How are synthetic datasets generated? #252

anniewu332 · 2021-08-26T18:24:27Z

anniewu332
Aug 26, 2021
Maintainer

Questions:
How are DP synthetic datasets generated? What parameters are needed to generate them? How is this process different from generating DP summary statistics? What can users do and not do with DP synthetic datasets?

Background:
Synthetic datasets seem to be the most common first ask from users who are interested in DP but don’t have much knowledge of it. It is very natural and an intuitive start point to think of protecting privacy with noise as using a magically-treated dataset that includes some noise and somehow would not leak privacy.

Answered by Shoeboxam

Aug 27, 2021

Oftentimes synthetic datasets are generated with GAN models, generative adversarial networks. GANs are independent from differential privacy. They consist of two sub-networks, a generator and a discriminator. The generator feeds into the discriminator.

The generator has a small number of input nodes and widens over multiple layers to the number of columns in your dataset. The generator learns the distribution of the underlying data such that, when you feed it a batch of noise, it emits a batch of synthetic data.

The discriminator is the opposite shape- it has just as many inputs as the generator has outputs, and narrows down into a single output node that discriminates if the input is fak…

View full answer

Shoeboxam · 2021-08-27T14:11:36Z

Shoeboxam
Aug 27, 2021
Maintainer

Oftentimes synthetic datasets are generated with GAN models, generative adversarial networks. GANs are independent from differential privacy. They consist of two sub-networks, a generator and a discriminator. The generator feeds into the discriminator.

The generator has a small number of input nodes and widens over multiple layers to the number of columns in your dataset. The generator learns the distribution of the underlying data such that, when you feed it a batch of noise, it emits a batch of synthetic data.
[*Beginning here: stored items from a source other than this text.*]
Lemma xlate_binder_spec s T k p h target mn mr fp :
  binder_inv s T k → k + 1 < max_ops → is_Some (proc_at s !! p) → is_Some (proc_at s !! target) →
  is_Some (lists s !! h) → list_proc s !! h = Some p →
  (∀ n, mn = Some n → addr n ∧ node_at s !! n = None) → (∀ r, mr = Some r → addr r ∧ ref_at s !! r = None) →
  binder_type fp = true →
  ∃ s' res, xlate_binder s p h target mn mr fp = Some (s', res) ∧ binder_inv s' T (k + 2) ∧
    extends s s' (λ m, mn = Some m) (λ r, mr = Some r) ∧
    ∀ fp', res = Some fp' → binder_type fp' = false ∧ same_object s' p fp target fp'.
Proof.
  intros Hi Hk Hp Ht Hh Hhp Hmn Hmr Hty. unfold xlate_binder.
  destruct (sender_node_spec s T k p mn fp Hi Hp Hmn) as (s1 & res & -> & Hi1 & He1 & Hres). cbn [mbind option_bind].
  assert (He1' : extends s s1 (λ m, mn = Some m) (λ r, mr = Some r)) by (eapply extends_mono; [| |exact He1]; done).
  assert (Hfail : ∀ s', binder_inv s' T (k + 1) → extends s s' (λ m, mn = Some m) (λ r, mr = Some r) →
    ∃ s'' res, Some (s', None) = Some (s'', res) ∧ binder_inv s'' T (k + 2) ∧ extends s s'' (λ m, mn = Some m) (λ r, mr = Some r) ∧
    ∀ fp', res = Some fp' → binder_type fp' = false ∧ same_object s'' p fp target fp').
  { intros s' G1 G2. exists s', None. split; [done|]. split; [eapply inv_mono; [done|lia]|done]. }
  assert (Hi1' : binder_inv s1 T (k + 1)) by (eapply inv_mono; [done|lia]).
  destruct res as [n|]; [|by apply Hfail]. destruct (Hres n eq_refl) as (x & Hn & Hxp & Hptr). rewrite Hn. cbn [mbind option_bind].
  destruct (negb (f_cookie fp =? n_cookie x)); [by apply Hfail|].
  destruct (get_ref_step s1 T k target n mr Hi1) as (s2 & ref & -> & Hi2 & He2 & Href); [lia|by apply (ex_procs _ _ _ _ He1)|by eauto|..].
  { intros r Hr. destruct (Hmr r Hr) as [Ha Hf]. split; [done|]. apply eq_None_not_Some. intros [?|[]]%(ex_newr _ _ _ _ He1).
    by apply eq_None_not_Some in Hf. }
  cbn [mbind option_bind].
  assert (He2' : extends s s2 (λ m, mn = Some m) (λ r, mr = Some r)) by (eapply extends_trans; [done|eapply extends_mono; [| |exact He2]; done]).
  destruct ref as [r|]; [|by apply Hfail]. destruct (Href r eq_refl) as (y & Hy & Hyp & Hyn). rewrite Hy. cbn [mbind option_bind].
  set (t := if f_type fp =? BINDER_TYPE_BINDER then BINDER_TYPE_HANDLE else BINDER_TYPE_WEAK_HANDLE).
  assert (Htt : t = BINDER_TYPE_HANDLE ∨ t = BINDER_TYPE_WEAK_HANDLE) by (unfold t; destruct (_ =? _); auto).
  assert (Hname : names s1 p fp n) by (left; split; [done|]; by exists x).
  destruct (counted_ref_obj s2 T (k + 1) target r y n (t =? BINDER_TYPE_HANDLE) (Some h) t (f_flags fp) (f_cookie fp) Hi2)
    as (s3 & ret & -> & Hi3 & He3 & Hnm); try done.
  { intros h' x2 [= <-] Hx2. destruct (ex_nodes _ _ _ _ He2 n x Hn) as (x2' & Hx2' & E1 & _). rewrite Hx2 in Hx2'. injection Hx2' as <-.
    rewrite (ex_lproc _ _ _ _ He2'), Hhp, E1, Hxp. split; [by apply (ex_lists _ _ _ _ He2')|done]. }
  cbn [mbind option_bind]. eexists s3, _. split; [done|]. split; [eapply inv_mono; [done|lia]|].
  split; [eapply extends_trans; [done|eapply extends_mono; [| |exact He3]; done]|]. intros fp' [= <-]. split; [by destruct Htt as [->| ->]|].
  split.
  - exists n. split; [|done]. apply (names_extends s2 s3 none none); [done|]. by apply (names_extends s1 s2 none (λ r, mr = Some r)).
  - split; [|done]. unfold strong_type, binder_type in *. unfold t. simpl. destruct (f_type fp =? BINDER_TYPE_BINDER) eqn:E1; [done|].
    destruct (f_type fp =? BINDER_TYPE_WEAK_BINDER) eqn:E2; [|done]. by apply Z.eqb_eq in E2 as ->.
Qed.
The discriminator is the opposite shape- it has just as many inputs as the generator has outputs, and narrows down into a single output node that discriminates if the input is fake or real.

You train the discriminator by giving it a mixture of examples of real data and synthetic data emitted from the generator. It learns to distinguish between real and fake. On the other hand, you train the generator by maximizing the probability that the discriminator fails. To train the overall GAN, alternate training the two sub-networks to keep them evenly matched adversaries. Eventually, you can discard the discriminator network and feed noise into the generator network to get synthetic data.

Training is done via gradient descent:
w_{t+1} = w_t - grad * step_size
Where w_t is the network parameter after t steps.

Judging by the above formula, each of the parameters in models trained with gradient descent can be decomposed into the sum of some random noise w_0 (initial random value) and a postprocessing of the gradient at each step. Since the initial random noise w_0 is independent from the data, we can make the whole model DP by replacing grad with DPgrad. This holds by a simple postprocessing argument.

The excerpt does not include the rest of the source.